On the move in Shibuya… I am surprised to find the sidewalks manageable, the elbow bumps fewer and the stagger-step flow of people smoother than usual. Perhaps because it’s midday and school is keeping the area’s most infamous habitués away. The teenage mulligrubs are still at their schoolbooks and I am pleased as punch because of it. But there are the usual numerous tissue-touts, those part-timers hired to hand out to passing pedestrians free tissue advertising this or that service or store. I also have to walk around the two or three homeless people asleep on the sidewalk beneath their multiple overcoats. One of them I’m unlucky enough to notice, has thrown off his cover and blatantly unbuttoned, works hard at picking and scratching at something in his fully exposed pubic patch.

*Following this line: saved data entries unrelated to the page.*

(** ** Concrete texts *)

Lemma raw_examples :
  rawObject ($"{ " ++ json_key $"a" ++ $" [1, 2] , " ++ json_key $"b" ++ json_string $"x" ++ $"} ") = Some [($"a", $"[1, 2]"); ($"b", json_string $"x")]
  /\ rawArray $"[ 1 ,{} , null]" = Some [$"1"; $"{}"; $"null"] /\ rawArray $"[1] 2" = None
  /\ rawText ($"{ " ++ json_string $"a b" ++ $" : [ 1 , " ++ [x22; x3c; x5c; x22; x20; x22] ++ $" ]}") = Some ($"{" ++ json_string $"a b" ++ $":[1," ++ [x22] ++ $"\u003c" ++ [x5c; x22; x20; x22] ++ $"]}").
Proof. vm_compute. done. Qed.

First, to one of my favorite bookstores, Tower. The first six floors are given over to music and DVDs, and the in-store music this time is the Michael Jackson classic, “Beat It.” His posthumous documentary, This Is It has become a flying-off-the-shelves bestseller here in our Japan. But my path is around Michael and the moonwalk, straight to the seventh floor bookstore. Looking for nothing special, I browse the shelves and aisles, happy enough with that; spend a few minutes looking at Moleskine notebooks, almost tempted to buy a large sketch book, but the ¥3,400 ($38.00) price, along with my less than favorable feeling about Moleskin paper puts the stopper on that. I was hoping to get a look at the new Moleskine Passions series, but those aren’t in stock at Tower yet. A new Ian Baruma book (The China Lover: A Novel) catches my eye, but a quick read of the first chapter turns my mind elsewhere. A writer I’ve long liked is Irishman John Banville, and I spot a small paperback titled The Lemur, (Banville writing as Benjamin Black) published in 2008. This one I buy.


Walking up Aoyama Dôri I’m a little surprised to see that Office Max is gone, replaced by a men’s suit store. A bit farther and around a corner brings me to what I believe is the best place in Tokyo for a hamburger, the Hawaiian chain, Kua Aina. It should surprise no one that good hamburgers can be had in Tokyo at several different places. Freshness Burger makes a good hamburger (despite the store name), and their hand-cut, homemade French fries are the best. There used to be a place in Shimokitazawa called the Rock ’n Roll Diner that for many years made the best burgers, but these days nothing beats Kua Aina. It’s a little pricey however, and today I pay the equivalent of $15 for a ‘sandwich set’ which includes a hefty bacon cheeseburger with lettuce, tomato and onion, French fries and a medium iced coffee. Despite the price, you can hardly beat it for flavor.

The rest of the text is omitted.